There were some limitations in the current study. First, although the questions were constructed from real-world sources and expert clinical experience, they represent a synthetic dataset rather than spontaneously generated patient queries. Actual patient language may be more variable, contain ambiguities, or include emotional content that influences LLM behavior. Second, all responses were evaluated in English; given the multilingual capabilities of ChatGPT-4o, Gemini, and DeepSeek-V3, future research should investigate performance across different languages, particularly in settings where local-language health information is scarce. Third, the study offers a snapshot of model performance at specific access dates in 2025; LLMs are rapidly evolving, and subsequent updates may improve or alter their behavior. Fourth, we did not assess the readability, empathy, or patient satisfaction aspects of responses, which are highly relevant for real-world adoption. Finally, our accuracy rubric focused on content correctness and completeness rather than potential medicolegal or ethical implications of specific phrasings, which warrant dedicated exploration in future studies.

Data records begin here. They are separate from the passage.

(* ===== verification/Admission.v ===== *)
(** * The admission tables

    crates/server/src/store.rs: the stock of admission rights and the join
    requests, with the transaction that approves one; and the instances of the
    interfaces of StoreApi.v on the tables. *)

From S2P Require Import Prelude Protocol StoreApi Sql Tables Hub Membership Identity Operators.

Open Scope loca_scope.

Section admission.
Context `{Digest} `{WallClock}.
Implicit Types t : Tables.

(** The text of the column. *)
(** @src store.rs:558-559 open *)
Definition status_str (s : JoinStatus) : string :=
  match s with
  | JoinPending => "pending"
  | JoinApproving => "approving"
  | JoinApproved => "approved"
  | JoinDenied => "denied"
  end.

(** [INSERT] into one table. *)
Definition on_stock (f : gmap string StockRow -> option (gmap string StockRow * nat)) t
    : option (Tables * nat) :=
  match f (t_stock t) with Some (m, n) => Some (with_t_stock m t, n) | None => None end.
Definition on_joins (f : gmap string JoinRow -> option (gmap string JoinRow * nat)) t
    : option (Tables * nat) :=
  match f (t_joins t) with Some (m, n) => Some (with_t_joins m t, n) | None => None end.
Definition on_members (f : gmap string MemberRow -> option (gmap string MemberRow * nat)) t
    : option (Tables * nat) :=
  match f (t_members t) with Some (m, n) => Some (with_t_members m t, n) | None => None end.

(** ** The stock *)

(** [consumed_at IS NULL AND expires_at > now] *)
Definition usable (now : N) (r : StockRow) : bool :=
  is_none (sk_consumed_at r) && (now <? sk_expires_at r)%N.

(** The rows inserted one by one. *)
(** @src store.rs:835-842 mint_admission_rights *)
Fixpoint mint_rows (ids : list string) (minted_by : string) (created_at expires_at : N)
    (inserted : nat) : Sql Tables db_error nat :=
  match ids with
  | [] => ret inserted
  | id :: ids =>
      let! n := execute DbError [created_at; expires_at] (on_stock (insert_row id
        (mkStockRow minted_by created_at expires_at None None))) in
      mint_rows ids minted_by created_at expires_at (inserted + n)
  end.
(** @src store.rs fn mint_admission_rights *)
Definition db_mint_admission_rights (ids : list string) (minted_by : string)
    (created_at expires_at : N) : Sql Tables db_error nat :=
  transaction DbError (mint_rows ids minted_by created_at expires_at 0).

Definition count_where (p : StockRow -> bool) t : nat :=
  length (List.filter p (values (t_stock t))).
(** @src store.rs fn admission_stock_counts *)
Definition db_admission_stock_counts t (now : N) : N * N :=
  (N.of_nat (count_where (fun _ => true) t), N.of_nat (count_where (usable now) t)).

(** ** Requests *)

(** @src store.rs fn create_join_request *)
Definition db_create_join_request (id secret name kind : string) (created_at : N)
    : Sql Tables db_error unit :=
  unit_of (execute DbError [created_at] (on_joins (insert_row id
    (mkJoinRow (secret_hash secret) name kind JoinPending created_at None None None None None)))).

(** The request, for who holds its secret. *)
(** @src store.rs:887-901 join_request_view *)
Definition owned_request t (id secret : string) : option JoinRow :=
  r ← t_joins t !! id;
  if bool_decide (jr_secret_hash r = secret_hash secret) then Some r else None.

(** @src store.rs fn join_request_view *)
Definition db_join_request_view t (id secret : string) : option (string * string * bool) :=
  r ← owned_request t id secret;
  Some (status_str (jr_status r), jr_name r,
        negb (is_none (jr_mb_token r)) && is_none (jr_bootstrap_acked_at r)).

(** @src store.rs fn list_pending_join_requests *)
Definition db_list_pending_join_requests t : list (string * string * string * N) :=
  merge_sort (by_created snd (fun row => row.1.1.1))
    (map (fun kr => (kr.1, jr_name kr.2, jr_kind kr.2, jr_created_at kr.2))
       (List.filter (fun kr => bool_decide (jr_status kr.2 = JoinPending))
          (map_to_list (t_joins t)))).

(** @src store.rs fn has_pending_join_request_named *)
Definition db_has_pending_join_request_named t (name : string) : bool :=
  negb (is_none (select_where (fun _ r => bool_decide (jr_name r = name)
    && (bool_decide (jr_status r = JoinPending) || bool_decide (jr_status r = JoinApproving)))
    (t_joins t))).

(** ** Approval *)

(** [UPDATE join_requests SET .. WHERE id = ?1 AND p] *)
Definition update_join (id : string) (p : JoinRow -> bool) (f : JoinRow -> JoinRow)
    : Tables -> option (Tables * nat) :=
  on_table t_joins with_t_joins (update_where (fun k r => bool_decide (k = id) && p r) f).

(** The oldest right that can be used. *)
(** @src store.rs:1022-1034 approve_join_request_atomic *)
Definition oldest_right t (now : N) : option string :=
  head (map fst (merge_sort (by_created (fun kr => sk_created_at kr.2) fst)
    (List.filter (fun kr => usable now kr.2) (map_to_list (t_stock t))))).

Definition live_member_named t (name : string) : bool :=
  negb (is_none (select_where (fun _ m => bool_decide (mr_name m = name) && is_none (mr_revoked_at m))
    (t_members t))).

Definition is_status (s : JoinStatus) (r : JoinRow) : bool := bool_decide (jr_status r = s).

Definition approved_row (mb_token by_ : string) (now : N) (r : JoinRow) : JoinRow :=
  with_jr_status JoinApproved (with_jr_mb_token (Some mb_token)
    (with_jr_decided_by (Some by_) (with_jr_decided_at (Some now) r))).

(** The right is consumed, the membership issued, the request finished. *)
(** @src store.rs:1035-1100 approve_join_request_atomic *)
Definition issue (request_id mb_token by_ : string) (now : N) (name kind right_id : string)
    : Sql Tables ApproveTxn Membership :=
  let! consumed := execute TxnNoStock [now] (on_table t_stock with_t_stock
    (update_where (fun k s => bool_decide (k = right_id) && is_none (sk_consumed_at s))
       (fun s => mkStockRow (sk_minted_by s) (sk_created_at s) (sk_expires_at s)
                   (Some now) (Some name)))) in
  if negb (consumed =? 1)%nat then stop TxnNoStock
  else
    let! _ := execute TxnFailed [now]
      (on_members (insert_row mb_token (mkMemberRow name kind now by_ None))) in
    let! _ := insert_principal_credential TxnFailed "member" mb_token name kind now
                "Member access" in
    let! finished := execute TxnFailed [now]
      (update_join request_id (is_status JoinApproving) (approved_row mb_token by_ now)) in
    if negb (finished =? 1)%nat then stop TxnFailed
    else ret (mkMembership mb_token name kind now by_).

(** @src store.rs:973-1034 approve_join_request_atomic *)
Definition approval (request_id mb_token by_ : string) (now : N)
    : Sql Tables ApproveTxn Membership :=
  let! claimed := execute TxnFailed []
    (update_join request_id (is_status JoinPending) (with_jr_status JoinApproving)) in
  if negb (claimed =? 1)%nat then stop TxnAlreadyDecided
  else
    let! row := query (fun t => t_joins t !! request_id) in
    match row with
    | None => stop TxnFailed
    | Some r =>
        let! taken := query (fun t => live_member_named t (jr_name r)) in
        if taken then stop TxnNameTaken
        else
          let! right_ := query (fun t => oldest_right t now) in
          match right_ with
          | None => stop TxnNoStock
          | Some right_id =>
              issue request_id mb_token by_ now (jr_name r) (jr_kind r) right_id
          end
    end.

(** @src store.rs fn approve_join_request_atomic *)
Definition db_approve_join_request (request_id mb_token by_ : string) (now : N)
    (c : Conn Tables) : Conn Tables * ApproveTxn :=
  match transaction TxnFailed (approval request_id mb_token by_ now) c with
  | (c, Ok member) => (c, TxnCommitted member)
  | (c, Err e) => (c, e)
  end.

(** [.map(|n| n == 1).unwrap_or(false)] *)
Definition changed_one (r : result nat db_error) : bool :=
  match r with Ok n => (n =? 1)%nat | Err _ => false end.

(** @src store.rs fn deny_join_request *)
Definition db_deny_join_request (id decided_by : string) (decided_at : N) (c : Conn Tables)
    : Conn Tables * bool :=
  let '(c, changed) := execute DbError [decided_at]
    (update_join id (is_status JoinPending)
       (fun r => with_jr_status JoinDenied
          (with_jr_decided_by (Some decided_by) (with_jr_decided_at (Some decided_at) r)))) c in
  (c, changed_one changed).

(** ** Delivery *)

(** @src store.rs:1129-1137 claim_join_request_bootstrap *)
Definition deliverable t (id secret : string) : option string :=
  r ← owned_request t id secret;
  mb ← jr_mb_token r;
  if is_status JoinApproved r && is_none (jr_bootstrap_acked_at r) then Some mb else None.

(** @src store.rs fn claim_join_request_bootstrap *)
Definition db_claim_join_request_bootstrap (id secret : string) (now : N) (c : Conn Tables)
    : Conn Tables * option string :=
  match deliverable (tables c) id secret with
  | None => (c, None)
  | Some mb =>
      let '(c, _) := execute DbError [now]
        (update_join id (fun r => is_none (jr_bootstrap_delivered_at r))
           (with_jr_bootstrap_delivered_at (Some now))) c in
      (c, Some mb)
  end.

(** @src store.rs fn ack_join_request_bootstrap *)
Definition db_ack_join_request_bootstrap (id secret : string) (now : N) (c : Conn Tables)
    : Conn Tables * option bool :=
  match owned_request (tables c) id secret with
  | None => (c, None)
  | Some r =>
      if negb (is_status JoinApproved r) then (c, None)
      else if negb (is_none (jr_bootstrap_acked_at r)) then (c, Some false)
      else
        let '(c, changed) := execute DbError [now]
          (update_join id (fun r => is_none (jr_bootstrap_acked_at r))
             (fun r => with_jr_bootstrap_acked_at (Some now) (with_jr_mb_token None r))) c in
        (c, match changed with Ok n => Some (n =? 1)%nat | Err _ => None end)
  end.

(** ** The instances *)

#[export] Instance db_base : StoreBase (Conn Tables) := {|
  is_persistent _ := true;
  principal_id_for_member_record c := db_principal_id_for_member_record (tables c);
|}.
#[export] Instance db_identity : IdentityStore (Conn Tables) := {|
  principal_for_credential c := db_principal_for_credential (tables c);
  active_principal c := active_principal_row (tables c);
  active_master_principal c := db_active_master_principal (tables c);
  credential_is_revoked c := db_credential_is_revoked (tables c);
  credential_id_for_secret c := db_credential_id_for_secret (tables c);
  loca_operator c := db_loca_operator (tables c);
  store_member_suspended c := db_member_suspended (tables c);
  principal_session_active c := db_principal_session_active (tables c);
  save_admin_session := db_save_admin_session;
  delete_admin_session := db_delete_admin_session;
  save_principal_session := db_save_principal_session;
  revoke_principal_session := db_revoke_principal_session;
  insert_invite := db_insert_invite;
  store_revoke_invite := db_revoke_invite;
  store_revoke_invites_for := db_revoke_invites_for;
  add_member := db_add_member;
  revoke_member_cascade := db_revoke_member_cascade;
  suspend_member := db_suspend_member;
  resume_member := db_resume_member;
  set_ban := db_set_ban;
  clear_ban := db_clear_ban;
  store_add_smaster := db_add_smaster;
  store_revoke_smaster := db_revoke_smaster;
|}.
#[export] Instance db_credentials : CredentialStore (Conn Tables) := {|
  list_credentials c := db_list_credentials (tables c);
  credential_id_for_session c := db_credential_id_for_session (tables c);
  create_credential := db_create_credential;
  legacy_credential_source c := db_legacy_credential_source (tables c);
  revoke_credential := db_revoke_credential;
  session_uses_credential c := db_session_uses_credential (tables c);
|}.
#[export] Instance db_operators : OperatorStore (Conn Tables) := {|
  create_room_with_operator := db_create_room_with_operator;
  store_appoint_loca_operator := db_appoint_loca_operator;
  store_revoke_loca_operator := db_revoke_loca_operator;
|}.
#[export] Instance db_admission : AdmissionStore (Conn Tables) := {|
  mint_admission_rights := db_mint_admission_rights;
  admission_stock_counts c := db_admission_stock_counts (tables c);
  store_create_join_request := db_create_join_request;
  store_join_request_view c := db_join_request_view (tables c);
  store_list_pending_join_requests c := db_list_pending_join_requests (tables c);
  has_pending_join_request_named c := db_has_pending_join_request_named (tables c);
  approve_join_request_atomic := db_approve_join_request;
  store_deny_join_request := db_deny_join_request;
  store_claim_join_request_bootstrap := db_claim_join_request_bootstrap;
  store_ack_join_request_bootstrap := db_ack_join_request_bootstrap;
|}.
End admission.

It should also be noted that the rapidly expanding landscape of large language models includes numerous additional architectures and continuously evolving versions. Consequently, the findings of this study should be interpreted as specific to the evaluated models and time frame, rather than as universally applicable to all existing or future LLMs. In addition, the evaluated large language models were accessed through subscription-based platforms, which may provide enhanced capabilities compared with freely available versions. As many patients are more likely to use free or basic chatbot interfaces, response quality and reliability in real-world settings may differ from the results reported in this study.
5. Conclusions
In conclusion, this study demonstrates that ChatGPT-4o, Gemini 2.0 Pro, and DeepSeek-V3 can provide largely accurate and reproducible patient-facing information on CWD, with ChatGPT-4o showing the most favorable overall profile. However, important limitations remain, particularly in treatment-focused domains and with respect to hallucinations and subtle inaccuracies. These findings support the use of LLMs as supplementary tools for patient education in CWD, rather than as replacements for physician counseling. Future research should explore integration of these models with guideline-constrained frameworks, multilingual evaluation, and real patient cohorts to better define their safe and effective role in thoracic surgery and pediatric deformity care.
Supplementary Materials
The following supporting information can be downloaded at https://www.mdpi.com/article/10.3390/diagnostics16040589/s1: Supplementary File S1. Complete List of the 80 Patient-Facing Questions on Chest Wall Deformities [4,52,53,54,55,56].
Author Contributions
Conceptualization, D.O. and E.G.; methodology, D.O. and E.G. and.; software, O.G.I.; validation, D.O. and E.G.; formal analysis, D.O.; investigation, D.O.; resources, D.O. and O.G.I.; data curation, D.O., E.G. and O.G.I.; writing—original draft preparation, D.O.; writing—review and editing, D.O. and B.Ç.; visualization, D.O., E.G. and O.G.I.; supervision, E.G. and B.Ç.; project administration, D.O. and E.G. All authors have read and agreed to the published version of the manuscript.
Institutional Review Board Statement
This study did not involve human participants, patient data, or identifiable clinical information. All analyses were performed using a synthetic dataset created solely for methodological evaluation. Because no human subjects or real-world clinical records were used, ethical approval and informed consent were not required in accordance with institutional and national regulations. All procedures complied with the principles outlined in the Declaration of Helsinki.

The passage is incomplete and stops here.